_Brief:_
Below are some records. Pull every line that contains the word "given".

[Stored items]
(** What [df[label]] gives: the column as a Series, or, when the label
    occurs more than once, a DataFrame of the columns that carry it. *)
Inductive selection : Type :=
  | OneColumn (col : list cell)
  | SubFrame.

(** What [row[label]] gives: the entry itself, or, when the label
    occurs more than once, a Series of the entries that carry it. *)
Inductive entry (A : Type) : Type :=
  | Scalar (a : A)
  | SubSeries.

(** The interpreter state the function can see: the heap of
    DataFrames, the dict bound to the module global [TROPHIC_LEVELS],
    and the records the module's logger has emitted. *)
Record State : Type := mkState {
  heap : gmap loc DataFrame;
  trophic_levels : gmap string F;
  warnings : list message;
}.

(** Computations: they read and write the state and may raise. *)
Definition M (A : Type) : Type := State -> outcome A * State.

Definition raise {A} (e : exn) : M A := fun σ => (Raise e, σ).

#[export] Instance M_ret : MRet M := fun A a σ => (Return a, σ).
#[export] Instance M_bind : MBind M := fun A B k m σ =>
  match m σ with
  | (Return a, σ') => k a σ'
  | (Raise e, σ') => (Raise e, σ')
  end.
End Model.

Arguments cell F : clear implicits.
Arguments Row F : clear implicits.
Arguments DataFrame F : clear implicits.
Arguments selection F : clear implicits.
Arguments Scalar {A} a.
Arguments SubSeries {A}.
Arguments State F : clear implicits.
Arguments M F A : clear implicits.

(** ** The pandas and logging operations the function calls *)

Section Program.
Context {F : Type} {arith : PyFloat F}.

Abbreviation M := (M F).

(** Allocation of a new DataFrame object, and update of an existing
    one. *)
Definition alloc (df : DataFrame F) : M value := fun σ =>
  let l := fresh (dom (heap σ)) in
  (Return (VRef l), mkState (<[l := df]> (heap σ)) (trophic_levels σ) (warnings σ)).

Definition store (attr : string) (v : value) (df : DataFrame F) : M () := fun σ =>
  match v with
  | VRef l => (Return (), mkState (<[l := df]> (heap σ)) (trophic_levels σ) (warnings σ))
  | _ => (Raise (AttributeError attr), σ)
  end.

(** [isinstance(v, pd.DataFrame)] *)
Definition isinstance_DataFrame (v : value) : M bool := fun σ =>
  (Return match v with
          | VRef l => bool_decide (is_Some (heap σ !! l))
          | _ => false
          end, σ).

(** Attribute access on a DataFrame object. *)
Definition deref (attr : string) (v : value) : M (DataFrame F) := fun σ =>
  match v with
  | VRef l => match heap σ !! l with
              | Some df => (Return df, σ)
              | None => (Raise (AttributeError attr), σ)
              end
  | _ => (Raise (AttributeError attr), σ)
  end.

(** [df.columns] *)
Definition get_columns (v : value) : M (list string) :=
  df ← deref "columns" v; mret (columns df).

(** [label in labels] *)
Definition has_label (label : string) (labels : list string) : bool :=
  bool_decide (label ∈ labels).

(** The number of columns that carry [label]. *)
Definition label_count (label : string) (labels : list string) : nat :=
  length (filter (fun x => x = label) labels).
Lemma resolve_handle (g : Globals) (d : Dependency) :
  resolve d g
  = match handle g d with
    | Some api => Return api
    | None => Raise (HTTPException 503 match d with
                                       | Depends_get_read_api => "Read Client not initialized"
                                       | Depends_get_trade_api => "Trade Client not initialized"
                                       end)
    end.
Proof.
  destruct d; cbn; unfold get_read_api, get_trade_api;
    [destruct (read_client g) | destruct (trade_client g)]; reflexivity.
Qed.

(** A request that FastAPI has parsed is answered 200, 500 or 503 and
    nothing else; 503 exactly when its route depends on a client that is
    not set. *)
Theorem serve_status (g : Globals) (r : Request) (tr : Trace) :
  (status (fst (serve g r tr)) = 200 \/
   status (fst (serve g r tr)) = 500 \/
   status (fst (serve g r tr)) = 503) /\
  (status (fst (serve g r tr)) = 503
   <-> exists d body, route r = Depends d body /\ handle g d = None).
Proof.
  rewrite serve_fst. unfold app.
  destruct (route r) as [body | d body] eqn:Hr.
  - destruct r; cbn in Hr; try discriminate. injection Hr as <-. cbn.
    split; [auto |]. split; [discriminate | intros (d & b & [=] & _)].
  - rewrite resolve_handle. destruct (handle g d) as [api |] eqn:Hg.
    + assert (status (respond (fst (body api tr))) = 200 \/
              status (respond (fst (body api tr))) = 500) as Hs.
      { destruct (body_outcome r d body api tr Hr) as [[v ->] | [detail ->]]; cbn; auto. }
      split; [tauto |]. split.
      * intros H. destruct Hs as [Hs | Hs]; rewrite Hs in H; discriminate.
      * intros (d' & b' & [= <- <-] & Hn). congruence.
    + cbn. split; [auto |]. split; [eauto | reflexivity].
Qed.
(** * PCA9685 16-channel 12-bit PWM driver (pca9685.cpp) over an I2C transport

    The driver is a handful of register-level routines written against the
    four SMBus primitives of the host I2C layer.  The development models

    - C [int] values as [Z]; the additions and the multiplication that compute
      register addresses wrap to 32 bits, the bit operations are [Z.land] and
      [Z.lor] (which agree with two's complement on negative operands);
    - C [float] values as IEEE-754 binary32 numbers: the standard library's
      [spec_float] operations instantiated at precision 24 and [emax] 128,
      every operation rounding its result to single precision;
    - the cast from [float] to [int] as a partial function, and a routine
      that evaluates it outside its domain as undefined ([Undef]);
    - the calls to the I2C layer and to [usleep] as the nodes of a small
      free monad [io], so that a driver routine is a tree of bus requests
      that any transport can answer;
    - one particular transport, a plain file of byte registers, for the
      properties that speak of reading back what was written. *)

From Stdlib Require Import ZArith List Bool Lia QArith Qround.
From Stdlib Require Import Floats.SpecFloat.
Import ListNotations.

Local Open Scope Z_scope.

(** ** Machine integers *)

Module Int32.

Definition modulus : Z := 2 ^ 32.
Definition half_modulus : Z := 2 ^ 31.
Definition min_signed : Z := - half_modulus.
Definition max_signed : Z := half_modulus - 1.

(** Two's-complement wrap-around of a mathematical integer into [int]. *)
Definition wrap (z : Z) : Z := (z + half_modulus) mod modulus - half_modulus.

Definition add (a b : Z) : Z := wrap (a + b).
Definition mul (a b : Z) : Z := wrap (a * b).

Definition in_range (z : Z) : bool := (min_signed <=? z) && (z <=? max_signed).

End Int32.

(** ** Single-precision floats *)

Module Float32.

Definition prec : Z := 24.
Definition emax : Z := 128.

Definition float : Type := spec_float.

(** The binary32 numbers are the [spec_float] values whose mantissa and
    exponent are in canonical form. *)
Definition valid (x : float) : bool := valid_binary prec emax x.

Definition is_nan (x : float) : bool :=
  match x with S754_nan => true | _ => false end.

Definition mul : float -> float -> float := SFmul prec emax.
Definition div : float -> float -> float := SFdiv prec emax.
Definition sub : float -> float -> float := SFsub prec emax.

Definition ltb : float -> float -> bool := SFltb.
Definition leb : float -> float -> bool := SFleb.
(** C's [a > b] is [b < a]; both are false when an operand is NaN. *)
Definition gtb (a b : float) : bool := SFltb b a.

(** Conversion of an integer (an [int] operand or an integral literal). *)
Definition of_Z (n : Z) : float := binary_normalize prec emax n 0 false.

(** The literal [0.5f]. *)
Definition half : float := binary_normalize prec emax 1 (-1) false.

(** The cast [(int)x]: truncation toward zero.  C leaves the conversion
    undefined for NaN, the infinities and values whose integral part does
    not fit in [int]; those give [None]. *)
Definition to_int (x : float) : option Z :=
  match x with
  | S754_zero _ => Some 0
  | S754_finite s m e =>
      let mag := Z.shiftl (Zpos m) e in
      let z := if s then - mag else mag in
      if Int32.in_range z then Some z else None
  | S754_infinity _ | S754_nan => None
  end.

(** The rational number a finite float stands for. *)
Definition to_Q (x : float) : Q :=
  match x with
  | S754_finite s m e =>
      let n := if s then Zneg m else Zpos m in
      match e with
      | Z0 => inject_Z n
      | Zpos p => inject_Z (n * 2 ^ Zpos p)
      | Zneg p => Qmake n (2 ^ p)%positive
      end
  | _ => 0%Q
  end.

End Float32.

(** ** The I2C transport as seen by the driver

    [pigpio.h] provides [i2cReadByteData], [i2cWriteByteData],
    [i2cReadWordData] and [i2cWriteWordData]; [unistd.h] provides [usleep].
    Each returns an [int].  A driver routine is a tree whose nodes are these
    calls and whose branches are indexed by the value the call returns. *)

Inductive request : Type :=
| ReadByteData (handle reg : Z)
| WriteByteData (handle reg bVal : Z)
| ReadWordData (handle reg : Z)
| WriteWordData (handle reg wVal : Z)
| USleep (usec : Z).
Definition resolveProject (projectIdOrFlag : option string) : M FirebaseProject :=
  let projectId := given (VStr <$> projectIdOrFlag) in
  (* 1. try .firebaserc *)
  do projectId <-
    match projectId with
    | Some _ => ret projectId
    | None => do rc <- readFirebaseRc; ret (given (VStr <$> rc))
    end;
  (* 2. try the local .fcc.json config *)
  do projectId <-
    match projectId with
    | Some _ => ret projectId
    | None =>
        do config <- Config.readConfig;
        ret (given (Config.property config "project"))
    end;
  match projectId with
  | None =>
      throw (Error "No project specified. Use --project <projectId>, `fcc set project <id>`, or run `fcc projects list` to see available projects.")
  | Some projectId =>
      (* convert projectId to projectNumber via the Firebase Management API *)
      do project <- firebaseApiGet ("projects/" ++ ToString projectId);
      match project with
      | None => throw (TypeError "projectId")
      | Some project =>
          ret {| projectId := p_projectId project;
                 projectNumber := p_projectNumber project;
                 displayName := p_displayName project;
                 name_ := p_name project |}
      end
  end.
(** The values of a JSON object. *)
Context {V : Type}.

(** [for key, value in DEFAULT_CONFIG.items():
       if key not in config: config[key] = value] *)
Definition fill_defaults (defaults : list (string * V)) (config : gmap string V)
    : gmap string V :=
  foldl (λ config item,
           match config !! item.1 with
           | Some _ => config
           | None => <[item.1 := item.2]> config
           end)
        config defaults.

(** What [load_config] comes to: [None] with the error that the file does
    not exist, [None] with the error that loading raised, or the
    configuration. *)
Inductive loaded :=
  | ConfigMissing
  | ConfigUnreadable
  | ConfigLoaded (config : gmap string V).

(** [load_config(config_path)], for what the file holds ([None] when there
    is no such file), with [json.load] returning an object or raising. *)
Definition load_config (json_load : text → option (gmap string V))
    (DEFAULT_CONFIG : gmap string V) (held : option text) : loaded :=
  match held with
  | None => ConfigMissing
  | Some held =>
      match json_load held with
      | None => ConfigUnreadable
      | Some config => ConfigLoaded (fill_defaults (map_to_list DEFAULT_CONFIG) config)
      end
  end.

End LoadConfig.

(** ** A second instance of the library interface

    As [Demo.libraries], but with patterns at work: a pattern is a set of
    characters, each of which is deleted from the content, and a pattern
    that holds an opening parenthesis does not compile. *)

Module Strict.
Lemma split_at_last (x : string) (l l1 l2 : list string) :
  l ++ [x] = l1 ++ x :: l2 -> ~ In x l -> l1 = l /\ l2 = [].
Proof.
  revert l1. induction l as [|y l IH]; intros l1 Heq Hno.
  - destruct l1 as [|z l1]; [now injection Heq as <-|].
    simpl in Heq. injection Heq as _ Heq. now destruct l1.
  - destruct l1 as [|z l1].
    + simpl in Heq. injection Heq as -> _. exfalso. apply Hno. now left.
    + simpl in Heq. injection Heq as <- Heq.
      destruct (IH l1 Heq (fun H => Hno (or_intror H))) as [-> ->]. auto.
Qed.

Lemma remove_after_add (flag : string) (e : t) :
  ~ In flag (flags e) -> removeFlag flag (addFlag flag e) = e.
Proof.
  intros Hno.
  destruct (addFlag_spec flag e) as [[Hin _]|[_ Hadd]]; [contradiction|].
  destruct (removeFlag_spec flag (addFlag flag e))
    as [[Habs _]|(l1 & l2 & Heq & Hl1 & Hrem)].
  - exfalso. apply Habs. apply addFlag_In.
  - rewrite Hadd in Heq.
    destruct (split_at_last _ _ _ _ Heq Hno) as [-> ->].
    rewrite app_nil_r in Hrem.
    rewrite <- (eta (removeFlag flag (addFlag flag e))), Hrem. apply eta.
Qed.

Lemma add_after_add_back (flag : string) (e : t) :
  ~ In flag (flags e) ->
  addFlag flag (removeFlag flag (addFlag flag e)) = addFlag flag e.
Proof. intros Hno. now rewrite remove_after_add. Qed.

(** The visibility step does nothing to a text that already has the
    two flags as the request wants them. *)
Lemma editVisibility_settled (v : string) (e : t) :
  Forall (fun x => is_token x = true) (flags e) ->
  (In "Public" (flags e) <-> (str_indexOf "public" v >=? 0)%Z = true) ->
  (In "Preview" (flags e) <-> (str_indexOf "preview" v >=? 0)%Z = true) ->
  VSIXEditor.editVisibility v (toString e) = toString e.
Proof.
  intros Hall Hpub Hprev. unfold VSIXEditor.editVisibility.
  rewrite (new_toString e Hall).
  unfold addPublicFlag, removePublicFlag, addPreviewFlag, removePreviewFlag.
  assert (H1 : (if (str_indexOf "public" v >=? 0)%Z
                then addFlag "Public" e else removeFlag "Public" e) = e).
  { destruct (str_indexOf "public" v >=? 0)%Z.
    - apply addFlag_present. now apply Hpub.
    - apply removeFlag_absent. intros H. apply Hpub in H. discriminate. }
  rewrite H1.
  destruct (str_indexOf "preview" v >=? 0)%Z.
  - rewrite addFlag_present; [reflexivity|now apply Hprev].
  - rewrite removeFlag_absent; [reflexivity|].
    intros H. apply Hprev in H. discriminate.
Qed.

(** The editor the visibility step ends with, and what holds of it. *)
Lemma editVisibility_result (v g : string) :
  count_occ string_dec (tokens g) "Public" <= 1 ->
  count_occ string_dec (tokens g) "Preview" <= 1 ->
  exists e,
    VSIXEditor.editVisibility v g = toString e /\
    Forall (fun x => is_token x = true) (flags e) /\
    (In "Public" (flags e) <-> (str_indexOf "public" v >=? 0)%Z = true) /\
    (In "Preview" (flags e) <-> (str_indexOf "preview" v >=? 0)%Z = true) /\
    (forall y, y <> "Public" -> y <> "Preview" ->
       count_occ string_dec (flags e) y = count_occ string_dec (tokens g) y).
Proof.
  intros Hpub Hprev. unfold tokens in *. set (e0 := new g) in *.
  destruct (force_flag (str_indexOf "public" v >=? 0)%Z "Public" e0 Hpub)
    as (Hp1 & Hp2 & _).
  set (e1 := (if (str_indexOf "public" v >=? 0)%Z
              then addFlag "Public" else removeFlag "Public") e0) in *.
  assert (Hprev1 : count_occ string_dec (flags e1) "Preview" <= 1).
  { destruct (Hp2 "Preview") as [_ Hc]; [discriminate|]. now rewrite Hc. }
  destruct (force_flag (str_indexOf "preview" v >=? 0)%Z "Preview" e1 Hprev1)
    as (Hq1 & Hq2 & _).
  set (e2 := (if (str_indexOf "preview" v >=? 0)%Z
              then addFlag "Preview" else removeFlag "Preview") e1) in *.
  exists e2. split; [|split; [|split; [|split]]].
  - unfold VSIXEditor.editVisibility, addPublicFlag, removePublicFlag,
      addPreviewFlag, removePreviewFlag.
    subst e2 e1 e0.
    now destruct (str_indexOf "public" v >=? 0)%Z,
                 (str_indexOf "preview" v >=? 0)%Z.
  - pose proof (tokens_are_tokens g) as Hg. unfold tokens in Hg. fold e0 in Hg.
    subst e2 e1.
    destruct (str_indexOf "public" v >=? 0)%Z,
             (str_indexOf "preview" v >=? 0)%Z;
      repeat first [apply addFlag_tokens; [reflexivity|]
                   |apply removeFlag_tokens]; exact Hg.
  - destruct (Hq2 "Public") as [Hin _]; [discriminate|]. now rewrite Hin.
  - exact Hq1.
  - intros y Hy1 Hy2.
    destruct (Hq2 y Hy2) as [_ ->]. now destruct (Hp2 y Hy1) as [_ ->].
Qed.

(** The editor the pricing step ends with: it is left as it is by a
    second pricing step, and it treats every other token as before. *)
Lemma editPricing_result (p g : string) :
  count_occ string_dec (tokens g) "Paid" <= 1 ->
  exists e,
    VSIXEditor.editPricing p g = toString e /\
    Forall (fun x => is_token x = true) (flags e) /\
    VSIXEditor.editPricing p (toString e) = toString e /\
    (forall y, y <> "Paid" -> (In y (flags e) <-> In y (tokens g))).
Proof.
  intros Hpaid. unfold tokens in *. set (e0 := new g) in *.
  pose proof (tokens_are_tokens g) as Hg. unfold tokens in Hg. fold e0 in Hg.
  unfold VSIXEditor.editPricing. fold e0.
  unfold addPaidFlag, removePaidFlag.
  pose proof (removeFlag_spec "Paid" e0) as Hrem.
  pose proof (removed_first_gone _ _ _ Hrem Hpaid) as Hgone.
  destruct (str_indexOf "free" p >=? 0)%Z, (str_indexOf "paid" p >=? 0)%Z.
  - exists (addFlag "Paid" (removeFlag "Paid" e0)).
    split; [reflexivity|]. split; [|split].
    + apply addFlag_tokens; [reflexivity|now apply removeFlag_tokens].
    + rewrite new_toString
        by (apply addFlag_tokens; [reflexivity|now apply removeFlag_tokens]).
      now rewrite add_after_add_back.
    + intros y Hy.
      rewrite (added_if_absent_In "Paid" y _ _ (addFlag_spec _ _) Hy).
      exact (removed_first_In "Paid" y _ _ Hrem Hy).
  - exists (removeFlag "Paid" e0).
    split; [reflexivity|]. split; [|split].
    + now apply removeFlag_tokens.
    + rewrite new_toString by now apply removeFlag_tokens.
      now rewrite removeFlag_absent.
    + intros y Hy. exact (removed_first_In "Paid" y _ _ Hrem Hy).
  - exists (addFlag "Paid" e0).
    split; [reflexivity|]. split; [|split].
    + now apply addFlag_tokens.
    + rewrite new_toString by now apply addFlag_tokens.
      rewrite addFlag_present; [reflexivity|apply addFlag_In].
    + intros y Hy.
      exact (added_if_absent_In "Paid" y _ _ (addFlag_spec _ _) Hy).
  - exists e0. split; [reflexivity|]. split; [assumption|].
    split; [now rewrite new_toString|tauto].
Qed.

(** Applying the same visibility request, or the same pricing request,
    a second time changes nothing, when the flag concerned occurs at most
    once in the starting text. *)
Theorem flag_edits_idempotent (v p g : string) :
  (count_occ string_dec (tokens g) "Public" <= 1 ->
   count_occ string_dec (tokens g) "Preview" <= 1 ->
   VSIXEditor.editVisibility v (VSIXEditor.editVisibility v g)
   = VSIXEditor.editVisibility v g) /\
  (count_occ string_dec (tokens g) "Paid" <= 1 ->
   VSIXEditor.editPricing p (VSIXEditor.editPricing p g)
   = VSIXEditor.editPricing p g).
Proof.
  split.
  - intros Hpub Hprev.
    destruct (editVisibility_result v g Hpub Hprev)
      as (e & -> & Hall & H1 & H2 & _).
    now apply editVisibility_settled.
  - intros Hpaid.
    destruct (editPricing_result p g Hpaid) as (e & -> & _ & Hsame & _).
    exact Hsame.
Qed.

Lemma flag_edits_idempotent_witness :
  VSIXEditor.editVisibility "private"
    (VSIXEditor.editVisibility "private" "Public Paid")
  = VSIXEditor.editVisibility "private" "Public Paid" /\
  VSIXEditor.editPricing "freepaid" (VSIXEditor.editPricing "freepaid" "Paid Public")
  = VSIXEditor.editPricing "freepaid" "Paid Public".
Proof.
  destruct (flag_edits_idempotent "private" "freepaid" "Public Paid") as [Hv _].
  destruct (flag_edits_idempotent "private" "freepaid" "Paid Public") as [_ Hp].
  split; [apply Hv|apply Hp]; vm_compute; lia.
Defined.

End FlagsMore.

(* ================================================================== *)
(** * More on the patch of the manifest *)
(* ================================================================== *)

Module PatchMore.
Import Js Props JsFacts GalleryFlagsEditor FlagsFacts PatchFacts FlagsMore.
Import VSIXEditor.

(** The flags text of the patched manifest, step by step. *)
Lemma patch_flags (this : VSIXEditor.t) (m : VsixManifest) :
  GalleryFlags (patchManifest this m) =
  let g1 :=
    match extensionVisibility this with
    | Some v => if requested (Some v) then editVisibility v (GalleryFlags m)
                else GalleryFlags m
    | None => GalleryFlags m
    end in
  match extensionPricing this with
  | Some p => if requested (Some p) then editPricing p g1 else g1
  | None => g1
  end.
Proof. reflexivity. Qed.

_Completed exercise:_
  let projectId := given (VStr <$> projectIdOrFlag) in
    | None => do rc <- readFirebaseRc; ret (given (VStr <$> rc))
        ret (given (Config.property config "project"))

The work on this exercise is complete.